Experiencing and reporting sexual harassment

“Workplace harassment is among the most wounding experiences that a news professional can have”. These words open the panel ” #UsToo: sexual harassment, gendered threats and press freedom” at the International Journalism Festival 2018. According to Bruce Shapiro, director of Dart Centre for Journalism and Trauma and moderator for the event, silencing workplace harassment is a free-expression issue that should be regarded as much of a threat to journalists as anything else.

Although journalistic safety is considered of great importance and reporters are trained on how to stay safe or how to help a colleague that may be in a potential danger, there is barely any form of education about sexual harassment when on an assignment.

Sexual harassment is not a phenomenon limited to the newsroom, as female journalists also encounter it when working with sources and fixers on the field.

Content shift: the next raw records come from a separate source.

(** * Crypto streaming dashboard: the rates stream of the frontend

    A shallow embedding of [frontend/src/types/rates.ts],
    [frontend/src/hooks/useRatesStream.ts] and
    [frontend/src/components/MiniChart/MiniChart.tsx], with the properties
    the specification states about them, and a model of the aggregator of
    the backend after the specification's text.

    JavaScript numbers are IEEE 754 binary64 values: they are modelled by
    Rocq's primitive floats, which are the same format.  Strings are
    [string]; arrays are lists, read by index with [!!]. *)

From Stdlib Require Import ZArith QArith Floats.
From stdpp Require Import base list strings pretty gmap.

Local Open Scope nat_scope.

(** ** types/rates.ts *)

Module PricePoint.
Record t := mk {
  timestamp : string;   (* ISO string *)
  price : float;
}.
End PricePoint.

(** State for a single pair on the frontend. *)
Module PairState.
Record t := mk {
  pair : string;
  price : option float;        (* number | null *)
  hourly_avg : option float;   (* number | null *)
  last_update : option string; (* string | null *)
  history : list PricePoint.t; (* used only for charts *)
}.
End PairState.

(** Message format that arrives via WebSocket. *)
Module RateUpdateMessage.
Record t := mk {
  pair : string;
  price : float;
  hourly_avg : float;
  last_update : string;
}.
End RateUpdateMessage.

Alexis Okeowo from the New Yorker shares that as a female journalist, she always needs to stay alert and it becomes quite exhausting to pay attention to every small detail. Such conditions limit the work of female journalists and create additional hardships in an already quite competitive field. As a female journalist, one should be able to do as much as a male journalist can without facing additional constraints, explains Alexis.

Susan McKay, journalist and author, explains that unequal pay and disregard of female topics is a further part of the problem. Female journalists often don’t pitch certain topics or don’t voice their concerns because they know that their male colleagues will just roll their eyes and disregard them as irrelevant. She maintains that campaigns like #metoo represent a chance to voice such concerns, but they also carry the risk of feminist thoughts to be trivialised or labeled as hysteric.

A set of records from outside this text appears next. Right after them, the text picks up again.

(** ** Clicks and the bank *)

(** X20: the title survives every click.  In a frame in sync no click on
    one of the three buttons changes what the questions are (text, type,
    options, correct indices, image), their number or their order, and a
    cursor that points at a question keeps pointing at one; when no
    question can make a refresh raise this holds of every sequence of
    clicks, and the frame stays in sync.  It does not hold without that
    condition: from the frame in sync for [overflagged_test] the clicks of
    [stale_trace_after_correct] leave one question of the two. *)
Theorem clicks_keep_the_bank (f : Frame) (clicks : list Click) :
  title (frame_test (foldl frame_click f clicks)) = title (frame_test f) /\
  (in_sync f -> forall c : Click,
     static_part <$> questions (frame_test (frame_click f c))
       = static_part <$> questions (frame_test f) /\
     (cursor_in_range (frame_test f) ->
      cursor_in_range (frame_test (frame_click f c)))) /\
  (frame_ok f ->
     frame_ok (foldl frame_click f clicks) /\
     static_part <$> questions (frame_test (foldl frame_click f clicks))
       = static_part <$> questions (frame_test f) /\
     (cursor_in_range (frame_test f) ->
      cursor_in_range (frame_test (foldl frame_click f clicks)))) /\
  (length (questions overflagged_test) = 2%nat /\
   length (questions (frame_test (foldl frame_click (synced_frame overflagged_test)
                                    stale_trace_after_correct))) = 1%nat).
Proof.
  split; [|split; [|split]].
  - revert f. induction clicks as [|c clicks IH]; intros f; [done|]. simpl.
    by rewrite IH, frame_click_title.
  - intros Hs c. rewrite (frame_click_in_sync f c Hs).
    by destruct (click_keeps (frame_test f) c) as (? & _ & ?).
  - intros Hok. destruct (frame_clicks_ok f clicks Hok) as [Hok' ->].
    split; [done|].
    by destruct (clicks_keep (frame_test f) clicks) as (? & _ & ?).
  - split; by vm_compute.
Qed.

Lemma clicks_keep_the_bank_witness :
  cursor_in_range
    (frame_test
       (foldl frame_click (synced_frame second_of_three)
          [ClickNext true; ClickSubmit [SpinCtrl 1; SpinCtrl 2; SpinCtrl 3];
           ClickNext true; ClickPrevious])).
Proof.
  destruct (clicks_keep_the_bank (synced_frame second_of_three)
              [ClickNext true; ClickSubmit [SpinCtrl 1; SpinCtrl 2; SpinCtrl 3];
               ClickNext true; ClickPrevious]) as (_ & _ & H & _).
  destruct H as (_ & _ & H).
  - split; [done|].
    by apply (bool_decide_eq_true_1 (Forall question_ok (questions second_of_three))).
  - apply H. unfold cursor_in_range. simpl. lia.
Defined.

(** X22: in a frame in sync the next button is enabled only while there is
    a next question, so a click on it moves to the next question and never
    reaches the summary: the answer to the summary dialog makes no
    difference, and at the last question the click does nothing, whereas
    the handler [on_next] run there with a question that is not correct
    starts the retry.  A frame whose refresh raised is not in sync: after
    the first four clicks of [stale_trace] the cursor is at the last
    question, the next button is still enabled, and a click on it, with
    yes in the dialog, does run [retry_incorrect]. *)
Theorem summary_unreachable_by_click (f : Frame) (retry : bool) :
  (in_sync f ->
   frame_test (frame_click f (ClickNext retry))
     = (if next_button (frame_buttons f)
        then (next_question (frame_test f)).1 else frame_test f) /\
   frame_click f (ClickNext retry) = frame_click f (ClickNext (negb retry)) /\
   ((next_question (frame_test f)).2 = false ->
    frame_click f (ClickNext retry) = f)) /\
  ((next_question (frame_test f)).2 = false ->
   incorrect_questions (frame_test f) <> [] ->
   frame_test (frame_on_next f true)
     = retry_incorrect (frame_test f) (incorrect_questions (frame_test f))) /\
  (let stale := foldl frame_click (synced_frame overflagged_test)
                  (take 4 stale_trace) in
   ~ in_sync stale /\
   (next_question (frame_test stale)).2 = false /\
   next_button (frame_buttons stale) = true /\
   frame_test (frame_click stale (ClickNext true))
     = retry_incorrect (frame_test stale) (incorrect_questions (frame_test stale)) /\
   frame_click stale (ClickNext false) = stale).
Proof.
  split; [|split].
  - intros Hs. destruct (in_sync_buttons f Hs) as (_ & Hnext & _).
    simpl. destruct (next_button (frame_buttons f)) eqn:Hn.
    + specialize (Hnext eq_refl). unfold frame_on_next. rewrite Hnext.
      split; [by rewrite update_view_test|]. split; [done|]. congruence.
    + done.
  - intros Hlast Hne. rewrite frame_on_next_test. unfold on_next.
    rewrite Hlast. by destruct (incorrect_questions (frame_test f)).
  - simpl. split; [intros H; vm_compute in H; discriminate|].
    repeat split; by vm_compute.
Qed.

She emphasises that newsrooms should look at new ways of reporting rape trials as social media are changing the way such trials are brought to the public attention. The public is often unaware that journalists need to follow a certain ethics, which doesn’t allow them to take sides or influence the trail. They need to respect the jury’s verdict and restrain from disclosing potentially sensitive or harmful information. Social media doesn’t have such restrains, however, which facilitates a new way of talking about rape trials and conventional media should take such discourses into account if they want to stay relevant.

Working with victims of sexual harassment

When reporting sexual harassment, the role of the journalist is crucial. Often, however, this role entails convincing victims of sexual harassment not to make their stories public, as this is rarely a route to justice and the average reader may have a strong negative outburst on social media, which can further traumatise sexual harassment victims. “There will be a lot of attention. When you put this thing in the world, a lot of unexpected things can happen. I can’t tell you what they are, I can tell you what I have seen,” says Jina Moore, East Africa bureau chief of The New York Times, who has been reporting on cases of sexual harassment for about 10 years.

She further explains that it is essential for the interview partners to understand that you as a journalist are asking difficult questions not because you don’t believe them or that you are not on their side, but that you are asking these questions in order to write a credible story.

Moore further adds that the role of the journalist in such sensitive reporting is also to sometimes dissuade their sources from sharing their sexual harassment story, as an online comment storm may follow which may have bad consequences for them.“What is always a point of difficulty and tension is the need of the journalist to reach out to the accused perpetrator in the case. That is always really really hard for women to hear that it’s going to be part of the process,” she shares.

Fact-checking the story is another sensitive moment, as sexual harassment victims need to repeat what they have already told the reporter. “I use my fact-checking process also as a way of giving the woman who is going to be in my story some hint of what the hell is going to appear in the paper,” explains Jina Moore. It is also important for journalists to make sure that they have understood everything correctly: “Imagine getting the details of your assault wrong in the paper that is doing harm to a source,” adds Jina.

Harassment as part of the job

“It is easy to talk about sex, it is not sexy to talk about money,” explains Alexis Okeowo when asked what direction should the professional conversation follow from now on. For her sexual harassment is a consequence of power imbalance at the workplace, which also resonates in unequal pay and lack of women in management. “We are not worried only about being harassed”, she adds, but also about payment. All comes to the general undervaluing of women as workers and of the stories women tell, explains Susan McKay. Changes should be implemented on a policy level, adds Jina Moore, as often there are non-existent work policies if a colleague becomes a victim of sexual harassment. She stresses that it is high time we showed that this is an issue we are remedying rather than an issue we just talk about and care about.

Another important issue is that female journalists rarely feel comfortable to talk about harassment coming from sources as they don’t want to be seen as weaker than their male colleagues or unfit for the job, adds Alexis Okeowo. Newsrooms should come up with ways to address this problem. Some female journalists may reject assignments because of fear to be sexually harassed, which adds to the issue. It is important for female journalists to do what feels right: whether this will be to take people along when on an assignment, meet sources in public places, or just leave if they feel in danger, share the panelists.